The writing that follows is partially about the design concept behind the archive, exploring some of the social innovation discourse, design theory, and preexisting archives that shaped how Our Viral Lives was conceived. However, it also focuses on my own narrative journey of fear to defiance, of regularly interacting with other men online and discussing HIV and sexuality in often uncomfortable ways, and ways I’ve unlearned my desires in spaces of difference. It also features some stories from people I interviewed, partially to highlight how universal these struggles can be, but largely to highlight the value these narratives have in thinking about productive solutions to stop the spread of HIV and lead healthier sexual lives.

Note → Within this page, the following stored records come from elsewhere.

(* ===== verification/NvmeRdmaConn.v ===== *)
(** * Connections of the NVMe/RDMA host

    Devices with their references, the ring of answers, the RDMA objects of a queue,
    the handler of connection events and the allocation, start, stop and release of a
    queue (drivers/nvme/host/rdma.c), over the heap of NvmeTcpConn.v.  The connection
    manager is the class [RdmaCm]: it delivers the events of [cm_events] that it may
    deliver after the last call that succeeded. *)
From S2P Require Import Prelude MqTypes BlkMqTagSet NvmeTcpMap NvmeTcpConn.

Definition NVME_RDMA_MAX_SEGMENTS : Z := 256.
Definition MAX_INLINE_SEGMENTS : Z := 4.
Definition ECONNREFUSED : Z := 111.
Definition ETIMEDOUT : Z := 110.

(** struct nvme_rdma_device; [rd_self] is the object itself. *)
Record rdma_device := mk_rdev {
  rd_self : Z;
  rd_pd : Z;
  rd_guid : Z;
  rd_ref : Z;
  rd_inline : Z;  (* num_inline_segments *)
}.
#[export] Instance rdma_device_eta : Settable rdma_device := {| eta_expand := fun r =>
  mk_rdev (rd_self r) (rd_pd r) (rd_guid r) (rd_ref r) (rd_inline r) |}.

(** The list of devices and the heap. *)
Record rdma_world := mk_rw {
  rw_devs : list rdma_device;  (* device_list *)
  rw_w : world;
}.
#[export] Instance rdma_world_eta : Settable rdma_world := {| eta_expand := fun r => mk_rw (rw_devs r) (rw_w r) |}.

(** The last call of the connection manager that succeeded and is not answered. *)
Inductive cm_call := CM_NONE | CM_RESOLVE_ADDR | CM_RESOLVE_ROUTE | CM_CONNECT.

Inductive cm_event :=
| ADDR_RESOLVED | ADDR_ERROR | ROUTE_RESOLVED | ROUTE_ERROR | CONNECT_ERROR | UNREACHABLE | REJECTED | ESTABLISHED
| DISCONNECTED | ADDR_CHANGE | TIMEWAIT_EXIT | DEVICE_REMOVAL | OTHER_EVENT.

Class RdmaCm := {
  cm_guid : nat -> Z;  (* device of the address *)
  dev_max_sge : Z -> Z;  (* attributes of a device *)
  dev_mem_mgt : Z -> bool;
  dev_fr_len : Z -> Z;
  cm_events : nat -> list cm_event;
  cm_deliverable : cm_call -> cm_event -> bool;
  cm_wait : nat -> bool -> Z;  (* wait_for_completion_interruptible_timeout *)
}.

(** struct nvme_rdma_qe: the buffer and its mapping. *)
Record rdma_qe := mk_qe {
  qe_data : option Z;
  qe_dma : option Z;
}.

(** The parameters of [rdma_create_qp] and of [ib_alloc_cq]. *)
Record qp_attr := mk_attr {
  max_send_wr : Z;
  max_recv_wr : Z;
  max_send_sge : Z;
  nr_cqe : Z;
  cq_vector : Z;
  cq_direct : bool;
}.

Record rdma_queue := mk_rdq {
  rq_allocated : bool;
  rq_live : bool;
  rq_tr_ready : bool;
  rq_size : Z;
  rq_capsule_len : Z;
  rq_device : option Z;
  rq_cq : option Z;
  rq_qp : option Z;
  rq_ring : option Z;
  rq_elems : list rdma_qe;  (* elements of the ring *)
  rq_pool : option Z;  (* qp->rdma_mrs *)
  rq_attr : qp_attr;
  rq_cm_id : option Z;
  rq_asked : cm_call;
  rq_cm_error : Z;
  rq_cm_done : bool;
  rq_recovery : bool;  (* error recovery was asked for *)
}.
#[export] Instance rdma_queue_eta : Settable rdma_queue := {| eta_expand := fun r =>
  mk_rdq (rq_allocated r) (rq_live r) (rq_tr_ready r) (rq_size r) (rq_capsule_len r) (rq_device r) (rq_cq r) (rq_qp r)
    (rq_ring r) (rq_elems r) (rq_pool r) (rq_attr r) (rq_cm_id r) (rq_asked r) (rq_cm_error r) (rq_cm_done r) (rq_recovery r) |}.

(** What a queue reads of its controller. *)
Record rdma_ctx := mk_rctx {
  rx_idx : Z;
  rx_io_queues : list Z;
  rx_ioccsz : Z;
  rx_sqsize : Z;
  rx_tos : bool;
  rx_command_size : Z;
  rx_aq_depth : Z;
}.

Section conn.
Context {ce : CtrlEnv} {cm : RdmaCm} (cx : rdma_ctx).

(** ** The heap *)

Definition rw_new (ok : nat -> bool) (m : rdma_world) : option Z * rdma_world :=
  let '(p, w) := new_obj ok (rw_w m) in (p, m <| rw_w := w |>).
Definition rw_release (p : option Z) (m : rdma_world) : option rdma_world :=
  w ← release p (rw_w m); Some (m <| rw_w := w |>).
Definition rw_use (p : option Z) (m : rdma_world) : option rdma_world :=
  w ← use p (rw_w m); Some (m <| rw_w := w |>).
Definition rw_call (m : rdma_world) : Z * rdma_world :=
  let '(ret, w) := call (rw_w m) in (ret, m <| rw_w := w |>).

(** ** Elements and the ring of answers *)

Definition nvme_rdma_free_qe (e : rdma_qe) (m : rdma_world) : option rdma_world :=
  m ← rw_release (qe_dma e) m; rw_release (qe_data e) m.

Definition nvme_rdma_alloc_qe (m : rdma_world) : option (option rdma_qe * rdma_world) :=
  let '(data, m) := rw_new alloc_ok m in
  match data with
  | None => Some (None, m)
  | Some _ =>
    let '(dma, m) := rw_new alloc_ok m in
    match dma with
    | None => m ← rw_release data m; Some (None, m)
    | Some _ => Some (Some (mk_qe data dma), m)
    end
  end.

Fixpoint free_elems (l : list rdma_qe) (m : rdma_world) : option rdma_world :=
  match l with [] => Some m | e :: l => m ← nvme_rdma_free_qe e m; free_elems l m end.

(** The first [n] elements; there have to be as many. *)
Definition nvme_rdma_free_ring (ring : option Z) (l : list rdma_qe) (n : Z) (m : rdma_world) : option rdma_world :=
  if Z.of_nat (length l) <? n then None
  else m ← free_elems (take (Z.to_nat n) l) m; rw_release ring m.

(** The loop over the elements that are left, with those allocated so far. *)
Fixpoint alloc_elems (n : nat) (l : list rdma_qe) (m : rdma_world) : option (bool * list rdma_qe * rdma_world) :=
  match n with
  | O => Some (true, l, m)
  | S n =>
    '(e, m) ← nvme_rdma_alloc_qe m;
    match e with None => Some (false, l, m) | Some e => alloc_elems n (l ++ [e]) m end
  end.

Definition nvme_rdma_alloc_ring (n : Z) (m : rdma_world) : option (option Z * list rdma_qe * rdma_world) :=
  let '(ring, m) := rw_new alloc_ok m in
  match ring with
  | None => Some (None, [], m)
  | Some _ =>
    '(ok, l, m) ← alloc_elems (Z.to_nat n) [] m;
    if ok : bool then Some (ring, l, m)
    else m ← nvme_rdma_free_ring ring l (Z.of_nat (length l)) m; Some (None, [], m)
  end.

(** ** Devices *)

Definition nvme_rdma_dev_get (d : rdma_device) : bool := c_true (rd_ref d).

(** [nvme_rdma_dev_put] with [nvme_rdma_free_dev] for the last reference. *)
Fixpoint dev_put (self : Z) (l : list rdma_device) : option (list rdma_device * option rdma_device) :=
  match l with
  | [] => None
  | d :: l =>
    if rd_self d =? self
    then if rd_ref d =? 1 then Some (l, Some d) else Some (d <| rd_ref ::= Z.pred |> :: l, None)
    else '(l, o) ← dev_put self l; Some (d :: l, o)
  end.

Definition nvme_rdma_free_dev (d : rdma_device) (m : rdma_world) : option rdma_world :=
  m ← rw_release (Some (rd_pd d)) m; rw_release (Some (rd_self d)) m.

Definition nvme_rdma_dev_put (p : option Z) (m : rdma_world) : option rdma_world :=
  self ← p;
  '(l, last) ← dev_put self (rw_devs m);
  let m := m <| rw_devs := l |> in
  match last with None => Some m | Some d => nvme_rdma_free_dev d m end.

(** A device of the list with this identifier gets another reference. *)
Fixpoint find_get (guid : Z) (l : list rdma_device) : option (Z * list rdma_device) :=
  match l with
  | [] => None
  | d :: l =>
    if (rd_guid d =? guid) && nvme_rdma_dev_get d then Some (rd_self d, d <| rd_ref ::= Z.succ |> :: l)
    else '(p, l) ← find_get guid l; Some (p, d :: l)
  end.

I want the writing I present her to embody these historical legacies I’m in service of. As such, presented throughout will be fragments of my own archive research, from the work in Bobst Library to the weeks spent in Johannesburg at Gay and Lesbian Memory in Action. I want you to see the face of Simon Nkoli, one of the earliest Black activists in South Africa, who died in the 1990s. I want you to touch ephemeral material like leather jackets, buttons, posters, and old condom packaging to get a sense of creative strategies in the 1980s and 1990s that can still be used today. These fragments are not authoritative history, but I hope they encourage you to seek out historical subjects that most inspire you.
It is still true that HIV/AIDS is a global pandemic. It is still true that poor communities, communities of color, and transgender communities have worse access to education, testing, and treatment than middle and upper class white communities. 50,000 new infections still occur every year. I could well on these statistics endlessly. I could lock myself in to a cycle of despair, but I would have to neglect the pleasure that comes from listening to, and subsequently transmitting, sexual stories of those both alive and dead. It’s impossible to imagine exactly where this pleasure will lead me (or anyone else), but Our Viral Lives is maintained under the principle that this pleasure will deepen the already existing innovations in HIV/AIDS prevention and treatment that exist today.
It’s time to look forward. It’s time to be inspired once again to imagine storytelling as a form of education, history making and force for HIV prevention. Our Viral Lives are viral in a positive sense because the more and more of these stories we tell, stories that take bravery and courage to make public, the more positive change we can see on the front lines of this pandemic.